◆ **WHAT IS REQUIRED**
Please work out how many of the lines below include "unfold". Only the number should be given.

◆ **EXERCISE DATA**
(* ===== verification/RamFile.v ===== *)
(** Nodes of the in-memory file system (kernel/src/kernel/fs/ramfs/mod.rs,
    everything below [RamFS]).

    [Arc<RwLock<RamFile>>] is a pointer into a store.  The guards the current
    call chain holds are part of the state: taking a lock that conflicts with
    one of them can never succeed and is the outcome [Blocked]; guards of
    other threads are released eventually and do not appear.  The clock is
    the field [now].  The heap is large enough: only the capacity limit of
    [Vec] (isize::MAX bytes) is modelled. *)
From S2P Require Import Prelude Abi Path Io Fd Listing.
Open Scope Z_scope.

Abbreviation ptr := positive.

(** ** State *)

(** [DirData]: an [IndexMap] from names to nodes, in insertion order. *)
Abbreviation DirData := (list (str * ptr)).

Inductive RamNode : Type :=
| SoftLink (path : str)
| NFile (data : list u8)
| NDir (entries : DirData).

Record RamFile : Type := mkRamFile { node : RamNode; stat : FStat }.

#[export] Instance RamNode_eq_dec : EqDecision RamNode.
Proof. solve_decision. Defined.
#[export] Instance RamFile_eq_dec : EqDecision RamFile.
Proof. solve_decision. Defined.

(** [Arc<dyn FS>]: a mounted file system; a [RamFS] is its root node. *)
Inductive FsObj : Set := RamFSObj (root : ptr).

#[export] Instance FsObj_eq_dec : EqDecision FsObj.
Proof. solve_decision. Defined.

Inductive LockMode : Set := LRead | LWrite.

#[export] Instance LockMode_eq_dec : EqDecision LockMode.
Proof. solve_decision. Defined.

Record World : Type := mkWorld {
  store : gmap ptr RamFile;
  next_ptr : ptr;
  held : list (LockMode * ptr);
  now : Z;
  mounts : gmap str FsObj
}.

Definition set_store (w : World) (s : gmap ptr RamFile) : World :=
  mkWorld s (next_ptr w) (held w) (now w) (mounts w).
Definition set_held (w : World) (h : list (LockMode * ptr)) : World :=
  mkWorld (store w) (next_ptr w) h (now w) (mounts w).

(** ** Locks *)

Definition conflicts (mode : LockMode) (p : ptr) (h : list (LockMode * ptr)) : bool :=
  match mode with
  | LRead => bool_decide ((LWrite, p) ∈ h)
  | LWrite => bool_decide ((LWrite, p) ∈ h) || bool_decide ((LRead, p) ∈ h)
  end.

Definition acquire (mode : LockMode) (p : ptr) (w : World) : Outcome (World * RamFile) :=
  if conflicts mode p (held w) then Blocked
  else match store w !! p with
       | Some rf => Ret (set_held w ((mode, p) :: held w), rf)
       | None => Panic
       end.

(** Dropping a guard. *)
Definition release (w : World) : World := set_held w (tail (held w)).

(** A guard that lives for the duration of [body]. *)
Definition with_lock {E A} (mode : LockMode) (p : ptr) (body : RamFile → M World E A)
    : M World E A :=
  λ w, let! a := acquire mode p w in
       let! r := body (snd a) (fst a) in
       Ret (release (fst r), snd r).

Definition with_lock_buf {E A} (mode : LockMode) (p : ptr)
    (body : RamFile → M (World * list u8) E A) : M (World * list u8) E A :=
  λ '(w, buf),
    let! a := acquire mode p w in
    let! r := body (snd a) (fst a, buf) in
    let '((w', buf'), res) := r in
    Ret ((release w', buf'), res).

(** Assignment through a guard. *)
Definition put_file {E} (p : ptr) (rf : RamFile) : M World E unit :=
  λ w, Ret (set_store w (<[p := rf]> (store w)), Ok tt).

(** The content of the file of a built-in program
    (kernel/src/kernel/fs/builtin_bins.rs). *)
Definition BUILTIN_MARKER : list u8 := lit "tiny_builtin".

(** ** Nodes *)

Definition RamNode_file : RamNode := NFile [].
Definition RamNode_dir : RamNode := NDir [].
Definition RamNode_link (path : str) : RamNode := SoftLink path.

Definition set_size (s : FStat) (n : Z) : FStat :=
  mkFStat (t_create s) (t_mod s) n (permissions s) (node_type s).
Definition set_t_mod (s : FStat) (t : Z) : FStat :=
  mkFStat (t_create s) t (size s) (permissions s) (node_type s).
Definition set_permissions (s : FStat) (p : Z) : FStat :=
  mkFStat (t_create s) (t_mod s) (size s) p (node_type s).
Definition set_node_type (s : FStat) (t : Z) : FStat :=
  mkFStat (t_create s) (t_mod s) (size s) (permissions s) t.

Definition RamFile_new (now : Z) (node : RamNode) (perms : Z) : RamFile :=
  let stat := set_permissions (new_fstat now) perms in
  let stat :=
    match node with
    | SoftLink _ => set_size (set_node_type stat NodeType_SYMLINK) USIZE_MAX
    | NDir _ => set_size (set_node_type stat NodeType_DIR) USIZE_MAX
    | NFile _ => set_node_type stat NodeType_FILE
    end in
  mkRamFile node stat.

Definition is_dir (rf : RamFile) : bool :=
  match node rf with NDir _ => true | _ => false end.

(** [Arc::new]: a fresh node. *)
Definition alloc {E} (mk : Z → RamFile) : M World E ptr :=
  λ w, Ret (mkWorld (<[next_ptr w := mk (now w)]> (store w)) (Pos.succ (next_ptr w))
              (held w) (now w) (mounts w), Ok (next_ptr w)).
(* ===== verification/VFS.v ===== *)
(** The virtual file system: the mount table, the [FS] operations it
    dispatches (kernel/src/kernel/fs/vfs/mod.rs) and the helpers on top of it
    (kernel/src/kernel/fs/fs_util.rs). *)
From S2P Require Import Prelude Abi Path Io Fd Listing RamFile FsRepr RamFS.
Open Scope Z_scope.

Definition set_mounts (w : World) (m : gmap str FsObj) : World :=
  mkWorld (store w) (next_ptr w) (held w) (now w) m.

(** The message of [VFSError::MountExists]. *)
Definition MountExists : str :=
  lit "the mount already exists. The old mount was swapped out and returned".

(** ** Mounting *)

Definition VFS_mount (mount_point : str) (fs : FsObj) : M World FSError unit :=
  λ w,
    let w' := set_mounts w (<[mount_point := fs]> (mounts w)) in
    match mounts w !! mount_point with
    | None => Ret (w', Ok tt)
    | Some _ => Ret (w', Err (custom AlreadyExists MountExists))
    end.

Definition VFS_unmount (mount_point : str) : M World FSError FsObj :=
  λ w,
    let w' := set_mounts w (delete mount_point (mounts w)) in
    Ret (w', ok_or (with_message NotFound (lit "the mount deos not exist"))
               (mounts w !! mount_point)).

(** The loop of [deepest_matching_mount] over the ancestors; a failing
    [strip_prefix] is the [unreachable!()]. *)
Fixpoint find_mount (m : gmap str FsObj) (path : str) (ancs : list str)
    : Outcome (option (FsObj * str)) :=
  match ancs with
  | [] => Ret None
  | ancestor :: ancs =>
      match m !! ancestor with
      | Some fs =>
          match strip_prefix path ancestor with
          | Some postfix => Ret (Some (fs, postfix))
          | None => Panic
          end
      | None => find_mount m path ancs
      end
  end.

Definition deepest_matching_mount (path : str) : M World FSError (FsObj * str) :=
  λ w, let! r := find_mount (mounts w) path (ancestors path) in
       Ret (w, ok_or (with_message NotFound (lit "provided path matches no mount")) r).

(** ** [FS for VFS]

    The mounted file systems are reached through [fs_obj_open]; the fuel
    bounds the depth of symbolic links (see [open_terminates]). *)
Section vfs.
Context {prof : Profile}.

Fixpoint VFS_open (fuel : nat) (path : str) (options : Z)
    : M World FSError (File Repr) :=
  match fuel with
  | O => λ _, NoFuel
  | S fuel =>
      if is_empty path then
        let? f := with_perms (FileBuilder_new (Shared VfsRepr)) (FPerms_from options) in
        mok (with_path f path)
      else
        let? m := deepest_matching_mount path in
        match fst m with
        | RamFSObj root => RamFS_open (VFS_open fuel) root (snd m) options
        end
  end.

Definition VFS_unlink (path : str) (options : Z) : M World FSError (File Repr) :=
  let? m := deepest_matching_mount path in
  match fst m with
  | RamFSObj root => RamFS_unlink root (snd m) options
  end.

Definition VFS_flush (path : str) : M World FSError unit :=
  let? m := deepest_matching_mount path in
  match fst m with
  | RamFSObj _ => RamFS_flush (snd m)
  end.

(** Every link that is followed holds the write guard of one more directory,
    so one level per node and two more are enough. *)
Definition fs_open (path : str) (options : Z) : M World FSError (File Repr) :=
  λ w, VFS_open (S (S (base.size (store w)))) path options w.

(** ** fs_util.rs *)

Definition open (path : str) (options : Z) : M World FSError (File Repr) :=
  let? file := fs_open path options in
  finish (with_path file path).

Definition mkdir (path : str) : M World FSError unit :=
  let? _ := open path OpenOptions_CREATE_DIR in mok tt.

(** [String::truncate] to the returned length. *)
Definition lsdir (path : str) : M World FSError str :=
  let? dir := open path OpenOptions_READ in
  λ w, let! r := read_to_string (File_read_to_end dir) 0 (w, []) in
       match r with
       | ((w', buf), Ok res) => Ret (w', Ok (take (Z.to_nat res) buf))
       | ((w', _), Err e) => Ret (w', Err e)
       end.

Definition mount (path : str) (fs : FsObj) : M World FSError unit := VFS_mount path fs.

Definition unmount (path : str) : M World FSError unit :=
  let? _ := VFS_unmount path in mok tt.

Definition close (path : str) (file : File Repr) : M World FSError unit := mok tt.

Definition rm (path : str) (options : Z) : M World FSError unit :=
  let? _ := VFS_unlink path options in mok tt.

(** The [debug_assert_eq!] is compiled in [dev] builds only. *)
Definition symlink (path to : str) : M World FSError unit :=
  let? link := open path (with_write OpenOptions_CREATE_LINK) in
  let? res := File_write link to 0 in
  if bool_decide (prof = Dev) && negb (res =? zlen to) then mpanic else mok tt.

End vfs.

(** The world after [fs::init] without the device file system: an empty
    [RamFS] mounted at /ram. *)
Definition init_world (now : Z) : World :=
  match (let? fs := @RamFS_new FSError in mount (lit "/ram") fs)
          (mkWorld ∅ 1 [] now ∅) with
  | Ret (w, _) => w
  | _ => mkWorld ∅ 1 [] now ∅
  end.
(* ===== verification/FsInv.v ===== *)
(** The invariant of the file-system state and its preservation by every
    operation of RamFile.v, RamFS.v and VFS.v.

    [wp m Q w] says that running [m] in [w] does not panic and, when it
    returns, has only changed the state in the ways [evolves] allows and
    satisfies [Q]; the invariant is part of [evolves].  The rules follow the
    structure of the code: one per combinator. *)
From S2P Require Import Prelude Abi Path Io Fd Listing RamFile FsRepr RamFS VFS.
Open Scope Z_scope.

(** ** The invariant *)

Definition live (w : World) (p : ptr) : Prop := is_Some (store w !! p).

(** Names are unique in a directory, every entry is an allocated node, and
    the status record agrees with the node: its type, and for files the
    recorded size is the length of the data. *)
Definition wf_node (w : World) (rf : RamFile) : Prop :=
  match node rf with
  | NFile f => node_type (stat rf) = NodeType_FILE ∧ size (stat rf) = zlen f
               ∧ zlen f ≤ ISIZE_MAX
  | NDir d => node_type (stat rf) = NodeType_DIR ∧ size (stat rf) = USIZE_MAX
              ∧ NoDup (im_keys d) ∧ Forall (λ e, live w e.2) d
  | SoftLink _ => node_type (stat rf) = NodeType_SYMLINK ∧ size (stat rf) = USIZE_MAX
  end.

Definition wf (w : World) : Prop :=
  ∀ p rf, store w !! p = Some rf → (p < next_ptr w)%positive ∧ wf_node w rf.

(** Mounted file systems have an allocated root. *)
Definition wf_mounts (w : World) : Prop :=
  ∀ k root, mounts w !! k = Some (RamFSObj root) → live w root.

(** The node does not contain an entry for [p]. *)
Definition lists_not (p : ptr) (rf : RamFile) : Prop :=
  match node rf with NDir d => p ∉ d.*2 | _ => True end.

(** No directory is an entry of itself. *)
Definition no_self (w : World) : Prop :=
  ∀ p rf, store w !! p = Some rf → lists_not p rf.

Record evolves (w w' : World) : Prop := {
  ev_wf : wf w → wf w';
  ev_self : wf w → no_self w → no_self w';
  ev_held : held w' = held w;
  ev_mounts : mounts w' = mounts w;
  ev_live : ∀ p, live w p → live w' p
}.

Lemma evolves_refl w : evolves w w.
Proof. by split. Qed.

Lemma evolves_trans w1 w2 w3 : evolves w1 w2 → evolves w2 w3 → evolves w1 w3.
Proof. intros [] []. split; [auto|auto|congruence|congruence|auto]. Qed.

Lemma evolves_mounts w w' : evolves w w' → wf_mounts w → wf_mounts w'.
Proof.
  intros [_ _ _ Hm Hl] Hwf k root Hk. rewrite Hm in Hk. eapply Hl, Hwf, Hk.
Qed.

Lemma wf_node_mono w w' rf :
  (∀ p, live w p → live w' p) → wf_node w rf → wf_node w' rf.
Proof.
  intros Hl. unfold wf_node. destruct (node rf); [done..|].
  intros (? & ? & ? & Hd). repeat split; try done.
  eapply Forall_impl; [exact Hd|]. intros e He. by apply Hl.
Qed.

Lemma live_insert w q (rf : RamFile) p :
  live w p → live (set_store w (<[q := rf]> (store w))) p.
Proof.
  intros Hp. unfold live. simpl. destruct (decide (p = q)) as [->|].
  - rewrite lookup_insert_eq. eauto.
  - by rewrite lookup_insert_ne.
Qed.

Lemma wf_insert w p rf :
  wf w → live w p → wf_node w rf → wf (set_store w (<[p := rf]> (store w))).
Proof.
  intros Hw [rf0 Hp] Hn q rf' Hq. simpl in Hq. destruct (decide (q = p)) as [->|].
  - rewrite lookup_insert_eq in Hq. simplify_eq. split; [by eapply Hw|].
    eapply wf_node_mono; [intros; by apply live_insert|done].
  - rewrite lookup_insert_ne in Hq by done. destruct (Hw _ _ Hq). split; [done|].
    eapply wf_node_mono; [intros; by apply live_insert|done].
Qed.

(** ** Weakest preconditions *)

Definition wp {E A} (m : M World E A) (Q : World → Result E A → Prop) (w : World) : Prop :=
  match m w with
  | Ret (w', r) => evolves w w' ∧ Q w' r
  | Panic => False
  | Blocked | NoFuel => True
  end.

Section rules.
Context {E : Type}.

Lemma wp_mono {A} (m : M World E A) (Q Q' : World → Result E A → Prop) w :
  wp m Q w → (∀ w' r, evolves w w' → Q w' r → Q' w' r) → wp m Q' w.
Proof.
  unfold wp. intros Hm HQ. destruct (m w) as [[w' r]| | |]; try done.
  destruct Hm. split; auto.
Qed.

Lemma wp_ext {A} (m m' : M World E A) (Q : World → Result E A → Prop) w :
  m w = m' w → wp m' Q w → wp m Q w.
Proof. unfold wp. by intros ->. Qed.

Lemma wp_ok {A} (a : A) (Q : World → Result E A → Prop) w : Q w (Ok a) → wp (mok a) Q w.
Proof. intros. split; [apply evolves_refl|done]. Qed.

Lemma wp_err {A} (e : E) (Q : World → Result E A → Prop) w : Q w (Err e) → wp (merr e) Q w.
Proof. intros. split; [apply evolves_refl|done]. Qed.

Lemma wp_lift {A} (x : Result E A) (Q : World → Result E A → Prop) w :
  Q w x → wp (mlift x) Q w.
Proof. intros. split; [apply evolves_refl|done]. Qed.

Lemma wp_bind {A B} (m : M World E A) (k : A → M World E B) (Q : World → Result E B → Prop) w :
  wp m (λ w1 r, match r with
                | Ok a => wp (k a) Q w1
                | Err e => Q w1 (Err e)
                end) w →
  wp (mthen m k) Q w.
Proof.
  unfold wp, mthen. destruct (m w) as [[w1 [a|e]]| | |]; try done.
  intros [Hev Hk]. destruct (k a w1) as [[w2 r]| | |]; try done.
  destruct Hk. split; [by eapply evolves_trans|done].
Qed.

Lemma evolves_held w h w' :
  evolves (set_held w h) w' → evolves w (set_held w' (held w)).
Proof. intros [H1 H2 H3 H4 H5]. split; [exact H1|exact H2|done|exact H4|exact H5]. Qed.

(** A guard: the body runs on the node behind the pointer. *)
Lemma wp_lock {A} mode p rf (body : RamFile → M World E A) (Q : World → Result E A → Prop) w :
  store w !! p = Some rf →
  wp (body rf) (λ w' r, Q (release w') r) (set_held w ((mode, p) :: held w)) →
  wp (with_lock mode p body) Q w.
Proof.
  intros Hs. unfold wp, with_lock, acquire. destruct (conflicts _ _ _); [done|].
  rewrite Hs. simpl. destruct (body _ _) as [[w' r]| | |]; simpl; try done.
  intros [Hev HQ]. split; [|done]. unfold release.
  rewrite (ev_held _ _ Hev). simpl. by eapply evolves_held.
Qed.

◆ **WRITTEN RESPONSE**
7